▸ Task brief
Can you return the records below exactly as they stand, but only from the first line through the one with "Lemma rep5_conjugates a"?

▸ Records
· · · ·
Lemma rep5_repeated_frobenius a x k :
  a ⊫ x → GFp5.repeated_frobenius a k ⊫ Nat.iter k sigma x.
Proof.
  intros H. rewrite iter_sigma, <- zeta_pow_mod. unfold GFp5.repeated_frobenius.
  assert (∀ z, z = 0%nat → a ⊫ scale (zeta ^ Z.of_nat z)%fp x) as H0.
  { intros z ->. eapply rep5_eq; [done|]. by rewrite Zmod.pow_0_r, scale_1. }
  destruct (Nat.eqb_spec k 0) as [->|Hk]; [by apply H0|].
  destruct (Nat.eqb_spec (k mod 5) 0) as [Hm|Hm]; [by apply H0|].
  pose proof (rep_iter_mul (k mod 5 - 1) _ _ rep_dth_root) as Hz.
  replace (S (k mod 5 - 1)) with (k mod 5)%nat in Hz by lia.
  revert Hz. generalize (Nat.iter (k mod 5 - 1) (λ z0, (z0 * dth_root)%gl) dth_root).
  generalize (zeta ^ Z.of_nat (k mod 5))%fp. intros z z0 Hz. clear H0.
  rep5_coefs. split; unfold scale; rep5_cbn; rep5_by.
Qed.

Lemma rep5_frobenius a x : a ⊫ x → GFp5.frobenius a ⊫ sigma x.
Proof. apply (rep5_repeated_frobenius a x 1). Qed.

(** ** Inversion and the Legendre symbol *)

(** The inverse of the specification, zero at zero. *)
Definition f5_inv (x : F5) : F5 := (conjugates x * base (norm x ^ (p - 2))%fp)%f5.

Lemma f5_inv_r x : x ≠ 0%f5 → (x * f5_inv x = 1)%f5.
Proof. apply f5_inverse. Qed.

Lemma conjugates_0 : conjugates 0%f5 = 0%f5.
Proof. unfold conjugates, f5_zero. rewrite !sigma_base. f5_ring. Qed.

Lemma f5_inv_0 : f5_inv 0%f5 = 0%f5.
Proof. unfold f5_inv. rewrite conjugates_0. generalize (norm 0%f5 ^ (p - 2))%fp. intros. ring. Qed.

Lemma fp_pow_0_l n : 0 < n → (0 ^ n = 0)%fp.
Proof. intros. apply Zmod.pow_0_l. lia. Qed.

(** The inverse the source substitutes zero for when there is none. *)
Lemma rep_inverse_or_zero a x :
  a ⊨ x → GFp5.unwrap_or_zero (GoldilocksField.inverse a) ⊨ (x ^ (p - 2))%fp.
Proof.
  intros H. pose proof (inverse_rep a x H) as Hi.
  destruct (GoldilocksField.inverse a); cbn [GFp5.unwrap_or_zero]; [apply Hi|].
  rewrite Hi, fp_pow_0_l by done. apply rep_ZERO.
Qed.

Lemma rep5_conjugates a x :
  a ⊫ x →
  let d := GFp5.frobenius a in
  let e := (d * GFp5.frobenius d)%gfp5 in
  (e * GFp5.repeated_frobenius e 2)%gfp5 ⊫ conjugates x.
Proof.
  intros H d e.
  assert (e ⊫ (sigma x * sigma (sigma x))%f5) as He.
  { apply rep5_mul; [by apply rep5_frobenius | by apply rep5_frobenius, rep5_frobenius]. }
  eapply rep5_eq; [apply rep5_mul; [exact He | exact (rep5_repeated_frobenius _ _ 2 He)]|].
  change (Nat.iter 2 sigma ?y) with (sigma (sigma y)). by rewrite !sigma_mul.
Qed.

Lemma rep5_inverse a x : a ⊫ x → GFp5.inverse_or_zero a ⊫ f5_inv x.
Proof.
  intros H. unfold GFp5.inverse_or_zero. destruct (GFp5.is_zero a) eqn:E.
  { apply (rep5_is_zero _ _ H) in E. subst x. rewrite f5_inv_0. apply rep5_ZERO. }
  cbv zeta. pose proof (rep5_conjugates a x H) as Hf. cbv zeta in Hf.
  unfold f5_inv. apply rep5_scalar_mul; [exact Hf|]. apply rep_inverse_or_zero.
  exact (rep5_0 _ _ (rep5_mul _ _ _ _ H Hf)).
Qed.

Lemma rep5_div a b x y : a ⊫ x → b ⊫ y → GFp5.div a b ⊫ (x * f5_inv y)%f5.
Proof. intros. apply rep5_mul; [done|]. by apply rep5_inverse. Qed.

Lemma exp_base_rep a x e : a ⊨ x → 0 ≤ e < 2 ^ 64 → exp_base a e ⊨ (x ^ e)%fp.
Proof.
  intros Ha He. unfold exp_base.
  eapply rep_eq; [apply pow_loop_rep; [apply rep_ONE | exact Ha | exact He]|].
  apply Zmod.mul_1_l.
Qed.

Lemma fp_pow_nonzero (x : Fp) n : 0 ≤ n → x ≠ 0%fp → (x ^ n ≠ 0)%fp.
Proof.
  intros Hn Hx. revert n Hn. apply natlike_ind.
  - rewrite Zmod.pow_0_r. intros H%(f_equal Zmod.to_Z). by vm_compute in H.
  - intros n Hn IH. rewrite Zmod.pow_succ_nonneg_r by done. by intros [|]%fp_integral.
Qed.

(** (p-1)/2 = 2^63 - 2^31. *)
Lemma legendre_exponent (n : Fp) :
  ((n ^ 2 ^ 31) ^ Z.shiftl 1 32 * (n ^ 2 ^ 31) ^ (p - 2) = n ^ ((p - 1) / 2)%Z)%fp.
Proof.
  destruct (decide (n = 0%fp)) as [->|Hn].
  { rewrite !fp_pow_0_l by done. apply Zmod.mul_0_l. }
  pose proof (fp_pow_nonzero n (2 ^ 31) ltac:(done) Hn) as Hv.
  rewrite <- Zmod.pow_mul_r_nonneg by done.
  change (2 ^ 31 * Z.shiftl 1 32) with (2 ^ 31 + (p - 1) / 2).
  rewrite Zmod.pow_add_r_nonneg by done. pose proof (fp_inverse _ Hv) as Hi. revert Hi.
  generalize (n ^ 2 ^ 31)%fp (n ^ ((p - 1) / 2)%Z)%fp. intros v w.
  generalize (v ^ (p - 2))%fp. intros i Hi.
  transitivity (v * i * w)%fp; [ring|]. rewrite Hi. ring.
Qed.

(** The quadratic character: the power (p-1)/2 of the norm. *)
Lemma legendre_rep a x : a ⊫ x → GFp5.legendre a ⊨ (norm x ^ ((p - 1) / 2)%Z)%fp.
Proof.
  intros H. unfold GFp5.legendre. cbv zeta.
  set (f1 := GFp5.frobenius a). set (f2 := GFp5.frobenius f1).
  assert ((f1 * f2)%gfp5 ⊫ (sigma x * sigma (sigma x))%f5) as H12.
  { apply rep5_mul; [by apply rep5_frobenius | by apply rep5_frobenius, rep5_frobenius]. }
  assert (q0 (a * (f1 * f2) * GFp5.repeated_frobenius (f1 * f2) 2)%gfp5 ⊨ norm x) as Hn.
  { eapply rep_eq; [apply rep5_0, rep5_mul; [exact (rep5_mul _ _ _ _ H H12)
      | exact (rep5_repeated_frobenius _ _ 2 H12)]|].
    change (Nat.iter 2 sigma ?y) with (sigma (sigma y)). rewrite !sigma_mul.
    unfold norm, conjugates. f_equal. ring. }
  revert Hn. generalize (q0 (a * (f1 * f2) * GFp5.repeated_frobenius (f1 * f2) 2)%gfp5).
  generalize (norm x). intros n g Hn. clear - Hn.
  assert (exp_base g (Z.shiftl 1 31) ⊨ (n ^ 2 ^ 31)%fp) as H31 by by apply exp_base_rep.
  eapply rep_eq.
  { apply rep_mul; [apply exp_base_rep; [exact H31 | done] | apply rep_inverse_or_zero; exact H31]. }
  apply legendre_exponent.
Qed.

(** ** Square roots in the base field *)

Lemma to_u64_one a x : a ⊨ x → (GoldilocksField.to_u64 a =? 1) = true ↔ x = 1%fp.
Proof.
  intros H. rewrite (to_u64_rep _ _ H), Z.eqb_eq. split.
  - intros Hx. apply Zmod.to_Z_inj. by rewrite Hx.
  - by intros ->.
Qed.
· · · ·
▸ Task result
Lemma rep5_repeated_frobenius a x k :
  a ⊫ x → GFp5.repeated_frobenius a k ⊫ Nat.iter k sigma x.
Proof.
  intros H. rewrite iter_sigma, <- zeta_pow_mod. unfold GFp5.repeated_frobenius.
  assert (∀ z, z = 0%nat → a ⊫ scale (zeta ^ Z.of_nat z)%fp x) as H0.
  { intros z ->. eapply rep5_eq; [done|]. by rewrite Zmod.pow_0_r, scale_1. }
  destruct (Nat.eqb_spec k 0) as [->|Hk]; [by apply H0|].
  destruct (Nat.eqb_spec (k mod 5) 0) as [Hm|Hm]; [by apply H0|].
  pose proof (rep_iter_mul (k mod 5 - 1) _ _ rep_dth_root) as Hz.
  replace (S (k mod 5 - 1)) with (k mod 5)%nat in Hz by lia.
  revert Hz. generalize (Nat.iter (k mod 5 - 1) (λ z0, (z0 * dth_root)%gl) dth_root).
  generalize (zeta ^ Z.of_nat (k mod 5))%fp. intros z z0 Hz. clear H0.
  rep5_coefs. split; unfold scale; rep5_cbn; rep5_by.
Qed.

Lemma rep5_frobenius a x : a ⊫ x → GFp5.frobenius a ⊫ sigma x.
Proof. apply (rep5_repeated_frobenius a x 1). Qed.

(** ** Inversion and the Legendre symbol *)

(** The inverse of the specification, zero at zero. *)
Definition f5_inv (x : F5) : F5 := (conjugates x * base (norm x ^ (p - 2))%fp)%f5.

Lemma f5_inv_r x : x ≠ 0%f5 → (x * f5_inv x = 1)%f5.
Proof. apply f5_inverse. Qed.

Lemma conjugates_0 : conjugates 0%f5 = 0%f5.
Proof. unfold conjugates, f5_zero. rewrite !sigma_base. f5_ring. Qed.

Lemma f5_inv_0 : f5_inv 0%f5 = 0%f5.
Proof. unfold f5_inv. rewrite conjugates_0. generalize (norm 0%f5 ^ (p - 2))%fp. intros. ring. Qed.

Lemma fp_pow_0_l n : 0 < n → (0 ^ n = 0)%fp.
Proof. intros. apply Zmod.pow_0_l. lia. Qed.

(** The inverse the source substitutes zero for when there is none. *)
Lemma rep_inverse_or_zero a x :
  a ⊨ x → GFp5.unwrap_or_zero (GoldilocksField.inverse a) ⊨ (x ^ (p - 2))%fp.
Proof.
  intros H. pose proof (inverse_rep a x H) as Hi.
  destruct (GoldilocksField.inverse a); cbn [GFp5.unwrap_or_zero]; [apply Hi|].
  rewrite Hi, fp_pow_0_l by done. apply rep_ZERO.
Qed.

Lemma rep5_conjugates a x :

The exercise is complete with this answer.